Problem to work on:
Please set down exactly the lines of the listing below from the line containing "let length := 4" through the line containing "with_raw (mkPacket CodeRequest", both lines included, leaving out all other lines.

══════════════════════════════

(* ===== verification/EapCodec.v ===== *)
(** * internal/eap: packet codes, methods and the wire codec

    state.go (codes, methods, EAP-TLS flags, round results) and codec.go
    ([Parse], [Encode] and the packet builders).  Bytes are integers below 256; the
    16-bit length field wraps as [uint16] does. *)
From S2P Require Import Prelude.

(** ** state.go *)
Definition CodeRequest : Z := 1.
Definition CodeResponse : Z := 2.
Definition CodeSuccess : Z := 3.
Definition CodeFailure : Z := 4.
Definition Code_IsValid (c : Z) : bool := (CodeRequest <=? c) && (c <=? CodeFailure).

Definition MethodIdentity : Z := 1.
Definition MethodNotification : Z := 2.
Definition MethodNak : Z := 3.
Definition MethodTLS : Z := 13.
Definition MethodTTLS : Z := 21.
Definition MethodPEAP : Z := 26.
Definition MethodAKAPrime : Z := 50.

Definition Method_IsValid (m : Z) : bool :=
  bool_decide (m ∈ [MethodIdentity; MethodNotification; MethodNak; MethodTLS;
                    MethodTTLS; MethodPEAP; MethodAKAPrime]).
Definition Method_IsTunneled (m : Z) : bool := (m =? MethodTTLS) || (m =? MethodPEAP).

Definition TLSFlagsMoreFrags : Z := 0x40.
Definition TLSFlagsLength : Z := 0x20.
Definition HasMoreFragments (f : Z) : bool := negb (Z.land f TLSFlagsMoreFrags =? 0).
Definition HasLength (f : Z) : bool := negb (Z.land f TLSFlagsLength =? 0).

Inductive Result : Type :=
| ResultContinue
| ResultSuccess
| ResultFailure
| ResultIgnored
| ResultTimeout.

#[global] Instance Result_eq_dec : EqDecision Result.
Proof. solve_decision. Defined.

(** ** codec.go *)
Definition MaxEAPSize : Z := 65535.

Record Packet : Type := mkPacket {
  Code : Z;
  ID : Z;
  Length : Z;
  PType : Z;
  Data : bytes;
  RawData : bytes;
}.

Inductive codec_error : Type :=
| ErrInvalidPacket
| ErrUnexpectedLength.

(** A packet with a Type byte: Request and Response. *)
Definition has_type (code : Z) : bool := (code =? CodeRequest) || (code =? CodeResponse).

Definition Parse (data : bytes) : result codec_error Packet :=
  match data with
  | c :: id :: l1 :: l0 :: rest =>
      let length := get_be16 l1 l0 in
      if negb (length =? len data) then Err ErrUnexpectedLength
      else if MaxEAPSize <? length then Err ErrInvalidPacket
      else if negb (Code_IsValid c) then Err ErrInvalidPacket
      else if has_type c then
        match rest with
        | [] => Err ErrInvalidPacket
        | t :: d => Ok (mkPacket c id length t d data)
        end
      else Ok (mkPacket c id length 0 rest data)
  | _ => Err ErrInvalidPacket
  end.

Lemma Parse_no_panic data : Parse data <> Panic.
Proof. unfold Parse. by repeat case_match. Qed.

(** [buf := make([]byte, length)], header, then [copy], which stops at the
    shorter of buffer and data. *)
Definition Encode (p : Packet) : bytes :=
  let length := 4 + (if has_type (Code p) then 1 else 0) + len (Data p) in
  let length := if MaxEAPSize <? length then MaxEAPSize else length in
  if has_type (Code p) then
    [Code p; ID p] ++ be16 (u16 length) ++ [PType p] ++ take (Z.to_nat (length - 5)) (Data p)
  else
    [Code p; ID p] ++ be16 (u16 length) ++ take (Z.to_nat (length - 4)) (Data p).

Definition with_raw (p : Packet) : Packet :=
  mkPacket (Code p) (ID p) (Length p) (PType p) (Data p) (Encode p).

(** [Length: 5 + uint16(len(data))] wraps in 16 bits. *)
Definition BuildRequest (id method : Z) (data : bytes) : Packet :=
  with_raw (mkPacket CodeRequest id (u16 (5 + u16 (len data))) method data []).
Definition BuildResponse (id method : Z) (data : bytes) : Packet :=
  with_raw (mkPacket CodeResponse id (u16 (5 + u16 (len data))) method data []).
Definition BuildSuccess (id : Z) : Packet :=
  with_raw (mkPacket CodeSuccess id 4 0 [] []).
Definition BuildFailure (id : Z) : Packet :=
  with_raw (mkPacket CodeFailure id 4 0 [] []).

(** A packet whose fields fit their Go types and whose code is one of the four. *)
Definition packet_ok (p : Packet) : Prop :=
  Code_IsValid (Code p) = true /\ in_u8 (ID p) /\ in_u8 (PType p) /\ bytes_ok (Data p)
  /\ (has_type (Code p) = false -> PType p = 0).

(** The total length of the packet on the wire. *)
Definition wire_length (p : Packet) : Z :=
  4 + (if has_type (Code p) then 1 else 0) + len (Data p).

Lemma take_len {A} n (xs : list A) : n = len xs -> take (Z.to_nat n) xs = xs.
Proof. intros ->. unfold len. rewrite Nat2Z.id. apply firstn_all. Qed.

(** Below the limit, [Encode] is the header followed by the whole body. *)
Lemma Encode_small p :
  wire_length p <= MaxEAPSize ->
  Encode p = [Code p; ID p] ++ be16 (wire_length p)
             ++ (if has_type (Code p) then PType p :: Data p else Data p).
Proof.
  unfold wire_length, Encode. intros H.
  assert (Hn := len_nonneg (Data p)). destruct (has_type (Code p)).
  - destruct (MaxEAPSize <? _) eqn:E; [zsolve|].
    rewrite (take_len _ (Data p)) by lia. rewrite u16_small; [done|].
    unfold in_u16, MaxEAPSize in *. lia.
  - destruct (MaxEAPSize <? _) eqn:E; [zsolve|].
    rewrite (take_len _ (Data p)) by lia. rewrite u16_small; [done|].
    unfold in_u16, MaxEAPSize in *. lia.
Qed.

Lemma Encode_length p : len (Encode p) = Z.min (wire_length p) MaxEAPSize.
Proof.
  unfold wire_length, Encode. assert (Hn := len_nonneg (Data p)).
  destruct (has_type (Code p)), (MaxEAPSize <? _) eqn:E; zbool;
    cbn [app be16]; autorewrite with go; rewrite len_take by (unfold MaxEAPSize in *; lia);
    unfold MaxEAPSize in *; lia.
Qed.

Lemma code_valid_u8 c : Code_IsValid c = true -> in_u8 c.
Proof. unfold Code_IsValid, CodeRequest, CodeFailure, in_u8. intros H. zbool. lia. Qed.

(** Wire round trip: for every packet that fits in an EAP packet,
    [Parse] of [Encode] gives the packet back, with the Length and RawData
    fields set from the wire. *)
Theorem Parse_Encode p :
  packet_ok p -> wire_length p <= MaxEAPSize ->
  Parse (Encode p) =
    Ok (mkPacket (Code p) (ID p) (wire_length p) (PType p) (Data p) (Encode p)).
Proof.
  intros (Hc & Hi & Ht & Hd & H0) Hl.
  assert (Hn : 0 <= wire_length p).
  { unfold wire_length. assert (H := len_nonneg (Data p)). destruct (has_type _); lia. }
  assert (HL := Encode_length p). rewrite Z.min_l in HL by done.
  rewrite (Encode_small p) in * by done. cbn [app be16] in *. unfold Parse.
  rewrite get_put_be16 by (unfold in_u16, MaxEAPSize in *; lia).
  rewrite HL, Z.eqb_refl. cbn [negb].
  destruct (MaxEAPSize <? wire_length p) eqn:E; [zsolve|].
  rewrite Hc. cbn [negb]. destruct (has_type (Code p)) eqn:Et; [done|].
  by rewrite H0 by done.
Qed.

Lemma Parse_Encode_witness :
  Parse (Encode (mkPacket 2 7 0 13 [0xC0; 1; 2] [])) =
    Ok (mkPacket 2 7 8 13 [0xC0; 1; 2] (Encode (mkPacket 2 7 0 13 [0xC0; 1; 2] []))).
Proof.
  apply (Parse_Encode (mkPacket 2 7 0 13 [0xC0; 1; 2] [])).
  - split_and!; try reflexivity; try (simpl; unfold in_u8; lia).
    + apply bytes_okb_spec. reflexivity.
    + intros H. discriminate H.
  - vm_compute. discriminate.
Defined.

Lemma Parse_inv data p :
  Parse data = Ok p ->
  exists c id l1 l0 rest, data = c :: id :: l1 :: l0 :: rest
    /\ get_be16 l1 l0 = len data /\ Code_IsValid c = true
    /\ Code p = c /\ ID p = id /\ Length p = len data /\ RawData p = data
    /\ (has_type c = true -> rest = PType p :: Data p)
    /\ (has_type c = false -> rest = Data p /\ PType p = 0).
Proof.
  unfold Parse. intros H. repeat case_match; simplify_eq/=; zbool.
  - eexists _, _, _, _, _. split_and!; try done; try congruence; by intros ?.
  - eexists _, _, _, _, _. split_and!; try done; try congruence; by intros ?.
Qed.

(** C24: [Parse] is lossless and strict: it accepts a byte string exactly when
    the length field equals its length, the code is known and a
    Request/Response carries a type byte; and re-encoding what was parsed gives
    back the very same bytes. *)
Theorem Parse_exact data :
  bytes_ok data ->
  (forall p, Parse data = Ok p -> Encode p = data /\ packet_ok p)
  /\ ((exists p, Parse data = Ok p) <->
      4 <= len data /\ get_be16 (byte_at data 2) (byte_at data 3) = len data
      /\ Code_IsValid (byte_at data 0) = true
      /\ (has_type (byte_at data 0) = true -> 5 <= len data)).
Proof.
  intros Hb. split.
  - intros p (c & id & l1 & l0 & rest & E & HL & Hc & Ec & Ei & EL & ER & H1 & H2)%Parse_inv.
    assert (Hb' := Hb). rewrite E in Hb'. unfold bytes_ok in Hb'.
    rewrite !Forall_cons in Hb'. destruct Hb' as (? & ? & ? & ? & Hr).
    assert (Hrange : in_u16 (len data)) by (rewrite <- HL; auto with go).
    assert (W : wire_length p = len data).
    { unfold wire_length. rewrite Ec, E. destruct (has_type c) eqn:Et.
      - rewrite (H1 eq_refl). autorewrite with go. lia.
      - destruct (H2 eq_refl) as [-> _]. autorewrite with go. lia. }
    split.
    + rewrite Encode_small by (rewrite W; unfold in_u16, MaxEAPSize in *; lia).
      rewrite W, <- HL, put_get_be16 by done. rewrite Ec, Ei, E. cbn [app].
      destruct (has_type c) eqn:Et; [by rewrite <- H1|by destruct (H2 eq_refl) as [-> _]].
    + unfold packet_ok. rewrite Ec, Ei. split_and!; auto.
      * destruct (has_type c) eqn:Et; [rewrite (H1 eq_refl) in Hr; by inversion Hr|].
        destruct (H2 eq_refl) as [_ ->]. unfold in_u8. lia.
      * destruct (has_type c) eqn:Et; [rewrite (H1 eq_refl) in Hr; by inversion Hr|].
        destruct (H2 eq_refl) as [<- _]. done.
      * intros Et. by apply H2.
  - split.
    + intros (p & (c & id & l1 & l0 & rest & E & HL & Hc & Ec & Ei & EL & ER & H1 & H2)%Parse_inv).
      rewrite E in *. autorewrite with go in *. assert (Hr := len_nonneg rest).
      split_and!; try done; [lia|].
      intros Et. rewrite (H1 Et). autorewrite with go.
      assert (Hn := len_nonneg (Data p)). lia.
    + intros (H4 & HL & Hc & Ht).
      destruct data as [|c [|id [|l1 [|l0 rest]]]]; try (unfold len in H4; simpl in H4; lia).
      unfold Parse. unfold byte_at in *. simpl in HL, Hc, Ht.
      rewrite HL, Z.eqb_refl. cbn [negb].
      assert (in_u16 (len (c :: id :: l1 :: l0 :: rest))).
      { rewrite <- HL. unfold bytes_ok in Hb. rewrite !Forall_cons in Hb.
        apply get_be16_range; tauto. }
      destruct (MaxEAPSize <? _) eqn:E; [unfold MaxEAPSize in *; zsolve|].
      rewrite Hc. cbn [negb]. destruct (has_type c) eqn:Et; [|eauto].
      destruct rest; [|eauto]. specialize (Ht eq_refl). unfold len in Ht. simpl in Ht. lia.
Qed.

Lemma Parse_exact_witness :
  Encode (mkPacket 3 9 4 0 [] [3; 9; 0; 4]) = [3; 9; 0; 4].
Proof.
  apply (Parse_exact [3; 9; 0; 4]).
  - apply bytes_okb_spec. reflexivity.
  - reflexivity.
Defined.

(** The code and identifier of a built packet, as the engine's callers use them. *)
Lemma BuildSuccess_parses id : in_u8 id -> Parse (RawData (BuildSuccess id)) = Ok (BuildSuccess id).
Proof. done. Qed.
Lemma BuildFailure_parses id : in_u8 id -> Parse (RawData (BuildFailure id)) = Ok (BuildFailure id).
Proof. done. Qed.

══════════════════════════════

Your solution:
  let length := 4 + (if has_type (Code p) then 1 else 0) + len (Data p) in
  let length := if MaxEAPSize <? length then MaxEAPSize else length in
  if has_type (Code p) then
    [Code p; ID p] ++ be16 (u16 length) ++ [PType p] ++ take (Z.to_nat (length - 5)) (Data p)
  else
    [Code p; ID p] ++ be16 (u16 length) ++ take (Z.to_nat (length - 4)) (Data p).

Definition with_raw (p : Packet) : Packet :=
  mkPacket (Code p) (ID p) (Length p) (PType p) (Data p) (Encode p).

(** [Length: 5 + uint16(len(data))] wraps in 16 bits. *)
Definition BuildRequest (id method : Z) (data : bytes) : Packet :=
  with_raw (mkPacket CodeRequest id (u16 (5 + u16 (len data))) method data []).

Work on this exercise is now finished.